А как раз замена логической системы доказательств на образную и была главным «приемом» в прорыве через цензурный заслон. Я забираю «прием» в кавычки, потому что в случае Белинкова это не инструмент, специально придуманный им для отмычки цензурных дверей, а органическая особенность его творческого почерка.

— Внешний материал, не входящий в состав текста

(** * GES2DJI: the conversion engine of [GES2DJI.py]

    A shallow embedding of the core functions of [GES2DJI.py]
    ([thin_keyframes], [calculate_bearing], [calculate_distance],
    [create_dji_wpml], [create_template_kml]) and the properties of the
    mission document they build.

    Conventions of the embedding.
    - Python [int] is [Z]. Python [float] is [pyfloat]: a finite value, NaN
      or an infinity. A finite value is kept as an exact rational and the
      operations between floats do not round it, nor overflow; zero has no
      sign. The true division of two ints, which has to turn an exact
      quotient into a float, rounds it to the nearest double
      ([binary64_round]).
    - The functions of the [math] module and [float] on a string are a
      parameter ([PyRuntime]); each may raise.
    - A raised exception is the [Raise] outcome of the [outcome] monad; a
      [try]/[except] of the source is a [match] on the outcome.
    - [status_callback] and [print] only report progress; they are left out.
    - The ElementTree built by [create_dji_wpml] is a tree of [xml] nodes;
      a formatted number is kept as the number with its format ([text]). *)

From Stdlib Require Import QArith Qround Qabs Qpower Lqa Ascii String.
From stdpp Require Import gmap strings list sorting list_numbers pretty.
(** C2, as the code has it: for a plan of at least two stints, each typed as
    a compound token and a positive lap count, the pass that reads it accepts
    it exactly when its lap counts add up to the race length; then
    [input_strategy] returns it, and otherwise the pass reports the mismatch
    and [input_strategy] starts over on the lines that follow, asking for the
    whole plan again. *)
Theorem sum_rule_for_enterable_plans
    (total : option Z) (plan : strategy) (rest : list string)
    (Hlen : (2 <= length plan)%nat) (Hwf : Forall enterable plan) :
  (fst (attempt total (plan_lines plan ++ rest)%list) = Accepted (entered plan)
   <-> total = Some (strategy_laps plan)) /\
  (total = Some (strategy_laps plan) ->
   input_strategy total (plan_lines plan ++ rest)%list = (Ok (entered plan), rest)) /\
  (total <> Some (strategy_laps plan) ->
   attempt total (plan_lines plan ++ rest)%list = (LapsMismatch (entered plan), rest) /\
   input_strategy total (plan_lines plan ++ rest)%list = input_strategy total rest).
Proof.
  pose proof (attempt_plan_lines total plan rest Hlen Hwf) as Ha.
  pose proof (laps_differ_false (strategy_laps plan) total) as Hd.
  destruct (laps_differ (strategy_laps plan) total) eqn:Hdiff.
  - assert (total <> Some (strategy_laps plan)) as Hne
      by (intros Heq; apply Hd in Heq; discriminate).
    split; [split | split].
    + rewrite Ha. discriminate.
    + intros Heq. contradiction.
    + intros Heq. contradiction.
    + intros _. split; [exact Ha|].
      rewrite input_strategy_unfold, Ha. reflexivity.
  - assert (total = Some (strategy_laps plan)) as Heq by (now apply Hd).
    split; [split | split].
    + intros _. exact Heq.
    + intros _. now rewrite Ha.
    + intros _. rewrite input_strategy_unfold, Ha. reflexivity.
    + intros Hne. contradiction.
Qed.

Lemma sum_rule_for_enterable_plans_witness :
  ((2 <= length [("Soft", 20); ("Medium", 38)])%nat /\
   Forall enterable [("Soft", 20); ("Medium", 38)]) /\
  input_strategy (Some 58) ["2"; "Soft 20"; "Medium 38"; "next"]
  = (Ok [("SOFT", 20); ("MEDIUM", 38)], ["next"]).
Proof.
  assert (Forall enterable [("Soft", 20); ("Medium", 38)]) as Hwf.
  { repeat constructor; simpl; try discriminate; lia. }
  split; [split; [simpl; lia | exact Hwf]|].
  apply (sum_rule_for_enterable_plans (Some 58) [("Soft", 20); ("Medium", 38)]
           ["next"]); [simpl; lia | exact Hwf | reflexivity].
Defined.

(** C2 as stated fails: a one-stint plan whose laps add up to the race
    length is turned away by the stint-count check, and no input makes
    [input_strategy] return it. *)
Lemma single_stint_plan_refused :
  strategy_laps [("SOFT", 58)] = 58 /\
  attempt (Some 58) (plan_lines [("SOFT", 58)]) = (TooFewStints, ["SOFT 58"]) /\
  forall inp rest, input_strategy (Some 58) inp <> (Ok [("SOFT", 58)], rest).
Proof.
  split; [reflexivity|]. split; [reflexivity|].
  intros inp rest H.
  apply input_strategy_ok in H as [inp' H].
  apply attempt_accepted in H as (Hlen & _). simpl in Hlen. lia.
Qed.

(** C9: whatever was typed, a plan that [input_strategy] returns has at
    least two stints, a positive lap count in every stint, and lap counts
    that add up to the race length. *)
Theorem accepted_plan_shape
    (total : option Z) (inp : list string) (s : strategy) (rest : list string)
    (H : input_strategy total inp = (Ok s, rest)) :
  (2 <= length s)%nat /\ Forall positive_laps s /\ total = Some (strategy_laps s).
Proof.
  apply input_strategy_ok in H as [inp' H].
  apply attempt_accepted in H as (Hlen & Hpos & _ & Hsum).
  auto.
Qed.

Lemma accepted_plan_shape_witness :
  input_strategy (Some 58)
    ["1"; "Soft 58"; "3"; "Soft 20"; "Hard 0"; "Hard -3"; "Hard 30"; "Medium 8"]
  = (Ok [("SOFT", 20); ("HARD", 30); ("MEDIUM", 8)], []) /\
  (2 <= length [("SOFT", 20); ("HARD", 30); ("MEDIUM", 8)])%nat /\
  Forall positive_laps [("SOFT", 20); ("HARD", 30); ("MEDIUM", 8)] /\
  Some 58 = Some (strategy_laps [("SOFT", 20); ("HARD", 30); ("MEDIUM", 8)]).
Proof.
  split; [reflexivity|].
  apply (accepted_plan_shape (Some 58)
           ["1"; "Soft 58"; "3"; "Soft 20"; "Hard 0"; "Hard -3"; "Hard 30"; "Medium 8"]
           [("SOFT", 20); ("HARD", 30); ("MEDIUM", 8)] []).
  reflexivity.
Defined.

End EntryProps.

(** * Facts about baselines and sampling *)

Module SimulationFacts.
Import Py Pandas RaceStrategySimulator Spec PyFacts.

Lemma average_step_insert code ld m c :
  average_step code ld m c = <[upper c := baseline code ld (upper c)]> m.
Proof.
  unfold average_step, baseline. cbv zeta.
  now destruct (compound_laps_of code (upper c) ld).
Qed.

(** Compounds the loop did not meet keep what the dictionary had. *)
Lemma averages_lookup_other code ld : forall cs (m : gmap string float) k,
  ~ In k (map upper cs) ->
  fold_left (average_step code ld) cs m !! k = m !! k.
Proof.
  induction cs as [|c cs IH]; intros m k Hk; simpl; [reflexivity|].
  simpl in Hk. rewrite IH by tauto.
  rewrite average_step_insert. apply lookup_insert_ne. tauto.
Qed.

(** Compounds of the plan get their baseline, however often they occur. *)
Lemma averages_lookup code ld : forall cs (m : gmap string float) k,
  In k (map upper cs) ->
  fold_left (average_step code ld) cs m !! k = Some (baseline code ld k).
Proof.
  induction cs as [|c cs IH]; intros m k Hk; simpl in *; [contradiction|].
  destruct (in_dec string_dec k (map upper cs)) as [Hin|Hout].
  - now apply IH.
  - destruct Hk as [<-|Hin]; [|contradiction].
    rewrite averages_lookup_other by assumption.
    rewrite average_step_insert. apply lookup_insert_eq.
Qed.

Lemma ensure_lap_data_session self : session (ensure_lap_data self) = session self.
Proof. unfold ensure_lap_data. now destruct (lap_data self). Qed.

Lemma ensure_lap_data_strategy self :
  user_strategy (ensure_lap_data self) = user_strategy self.
Proof. unfold ensure_lap_data. now destruct (lap_data self). Qed.

Lemma ensure_lap_data_times self :
  simulated_lap_times (ensure_lap_data self) = simulated_lap_times self.
Proof. unfold ensure_lap_data. now destruct (lap_data self). Qed.

Lemma ensure_lap_data_total self : total_laps (ensure_lap_data self) = total_laps self.
Proof. unfold ensure_lap_data. now destruct (lap_data self). Qed.

(** With a lap table at hand the averages are always computed. *)
Lemma calculate_driver_averages_ok self code ld :
  get_lap_data self = Some ld ->
  calculate_driver_averages self code
  = Ok (fold_left (average_step code ld) (map fst (user_strategy self)) ∅,
        ensure_lap_data self).
Proof.
  intros Hld. unfold calculate_driver_averages, get_lap_data.
  rewrite ensure_lap_data_session, ensure_lap_data_strategy.
  unfold get_lap_data in Hld. rewrite Hld.
  now destruct (user_strategy self).
Qed.

Lemma in_map_upper_fst (c : string) (plan : strategy) :
  In c (map fst plan) -> In (upper c) (map upper (map fst plan)).
Proof. apply in_map. Qed.

Section Sampling.
Variable rng : nat -> Q.

Lemma sample_laps_shape : forall n centre scale cursor,
  length (fst (sample_laps rng n centre scale cursor)) = n /\
  snd (sample_laps rng n centre scale cursor) = (cursor + n)%nat.
Proof.
  induction n as [|n IH]; intros centre scale cursor; simpl.
  - split; [reflexivity | lia].
  - specialize (IH centre scale (S cursor)).
    destruct (sample_laps rng n centre scale (S cursor)) as [more cursor'].
    simpl in *. destruct IH as [-> ->]. split; [reflexivity | lia].
Qed.

(** Lap [k] of a stint is built from draw [cursor + k]. *)
Lemma sample_laps_nth : forall n centre scale cursor k,
  (k < n)%nat ->
  nth_error (fst (sample_laps rng n centre scale cursor)) k
  = Some (Timedelta_of_seconds
            (fadd centre (fmul (Some (uniform rng (-0.005) 0.005 (cursor + k))) scale))).
Proof.
  induction n as [|n IH]; intros centre scale cursor k Hk; [lia|].
  simpl. specialize (IH centre scale (S cursor)).
  destruct (sample_laps rng n centre scale (S cursor)) as [more cursor'].
  simpl in *. destruct k as [|k]; simpl.
  - now rewrite Nat.add_0_r.
  - rewrite IH by lia. now rewrite Nat.add_succ_r.
Qed.

Lemma simulate_stint_ok avgs c n cursor ts cursor' :
  simulate_stint rng avgs (c, n) cursor = Ok (ts, cursor') ->
  length ts = Z.to_nat n /\ cursor' = (cursor + Z.to_nat n)%nat /\
  forall k base f, (k < Z.to_nat n)%nat ->
    avgs !! upper c = Some base ->
    compound_performance_factor !! upper c = Some f ->
    nth_error ts k
    = Some (Timedelta_of_seconds
              (fadd (fmul base (Some f))
                    (fmul (Some (uniform rng (-0.005) 0.005 (cursor + k))) base))).
Proof.
  unfold simulate_stint.
  destruct (avgs !! upper c) as [base0|] eqn:Hb.
  - destruct (compound_performance_factor !! upper c) as [f0|] eqn:Hf;
      [|discriminate].
    intros H. inversion H as [[Hts Hcur]].
    pose proof (sample_laps_shape (Z.to_nat n) (fmul base0 (Some f0)) base0 cursor)
      as [Hlen Hsnd].
    destruct (sample_laps rng (Z.to_nat n) (fmul base0 (Some f0)) base0 cursor)
      as [ts0 cur0] eqn:Hs.
    simpl in *. inversion H; subst.
    repeat split; auto.
    intros k base f Hk Hbase Hfac. inversion Hbase; inversion Hfac; subst.
    pose proof (sample_laps_nth (Z.to_nat n) (fmul base (Some f)) base cursor k Hk)
      as Hnth.
    now rewrite Hs in Hnth.
  - intros H.
    pose proof (sample_laps_shape (Z.to_nat n) (Some 90%Q) (Some 90%Q) cursor)
      as [Hlen Hsnd].
    destruct (sample_laps rng (Z.to_nat n) (Some 90%Q) (Some 90%Q) cursor)
      as [ts0 cur0] eqn:Hs.
    simpl in *. inversion H; subst.
    repeat split; auto. intros k base f _ Hbase. discriminate.
Qed.

(** The whole plan: one draw per planned lap, in order. *)
Lemma simulate_plan_ok avgs : forall plan cursor times cursor',
  simulate_plan rng avgs plan cursor = Ok (times, cursor') ->
  cursor' = (cursor + length (planned_laps plan))%nat /\
  length times = length (planned_laps plan) /\
  forall k c base f,
    nth_error (planned_laps plan) k = Some c ->
    avgs !! c = Some base ->
    compound_performance_factor !! c = Some f ->
    nth_error times k
    = Some (Timedelta_of_seconds
              (fadd (fmul base (Some f))
                    (fmul (Some (uniform rng (-0.005) 0.005 (cursor + k))) base))).
Proof.
  induction plan as [|[c n] plan IH]; intros cursor times cursor' H.
  - simpl in H. inversion H; subst. simpl.
    repeat split; [lia|]. intros k c base f Hk. destruct k; discriminate.
  - cbn [simulate_plan] in H.
    destruct (simulate_stint rng avgs (c, n) cursor) as [[ts cur1]|e] eqn:Hst;
      [|discriminate].
    cbn [bind] in H.
    destruct (simulate_plan rng avgs plan cur1) as [[more cur2]|e] eqn:Hpl;
      [|discriminate].
    cbn [bind] in H. inversion H; subst. clear H.
    apply simulate_stint_ok in Hst as (Hlen & -> & Hnth).
    apply IH in Hpl as (-> & Hlen' & Hnth').
    unfold planned_laps. cbn [flat_map fst snd]. fold (planned_laps plan).
    rewrite !length_app, repeat_length.
    repeat split; [lia | lia |].
    intros k c0 base f Hk Hbase Hfac.
    destruct (Nat.lt_ge_cases k (Z.to_nat n)) as [Hlt|Hge].
    + rewrite nth_error_app1 in Hk by (rewrite repeat_length; lia).
      apply nth_error_In, repeat_spec in Hk. subst c0.
      rewrite nth_error_app1 by lia. now apply Hnth.
    + rewrite nth_error_app2 in Hk by (rewrite repeat_length; lia).
      rewrite repeat_length in Hk.
      rewrite nth_error_app2 by lia. rewrite Hlen.
      rewrite (Hnth' _ _ _ _ Hk Hbase Hfac).
      replace (cursor + Z.to_nat n + (k - Z.to_nat n))%nat with (cursor + k)%nat
        by lia.
      reflexivity.
Qed.

(** For a driver who finished, [simulate_lap_times] is the loop over the
    plan with the averages just computed. *)
Lemma simulate_lap_times_finished self code cursor self1 avgs self2 :
  did_driver_finish self code = Ok (true, self1) ->
  calculate_driver_averages self1 code = Ok (avgs, self2) ->
  simulate_lap_times rng self code cursor
  = bind (simulate_plan rng avgs (user_strategy self2) cursor)
      (fun '(simulated_times, cursor') => Ok (simulated_times, self2, cursor')).
Proof.
  intros Hfin Havg. unfold simulate_lap_times.
  rewrite Hfin. cbn [bind negb]. rewrite Havg. reflexivity.
Qed.

(** A driver who did not finish gets no lap and costs no draw. *)
Lemma simulate_lap_times_unfinished self code cursor self1 :
  did_driver_finish self code = Ok (false, self1) ->
  simulate_lap_times rng self code cursor = Ok ([], self1, cursor).
Proof.
  intros Hfin. unfold simulate_lap_times. now rewrite Hfin.
Qed.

Помимо разнообразных ухищрений, применяемых для обхода цензуры, в борьбе Белинкова за свободное слово присутствовал еще один элемент — невероятная сила нравственного сопротивления. Не случайно по его книгам прошла немыслимая для советского литературоведения концепция — писатель должен сопротивляться господствующей власти, если он хочет сохранить свой творческий потенциал,
Вскоре после выхода книги Евгения Федоровна Книпович случайно встретилась в Доме литераторов с Юлианом Григорьевичем Оксманом. У нее — репутация верного слуги режима, у него — карбонария! Известный ученый подходит к литератору, неприятному во всех отношениях. «Никогда бы не поздоровался с Вами — всегда считал Вас сволочью. Но как это Вы выпустили книгу Белинкова?» Узнали мы об этом сомнительном комплименте от самой Евгении Федоровны. Рассказывая, она ничуть не смутилась сволочью. Показалось даже — заговорщически улыбнулась.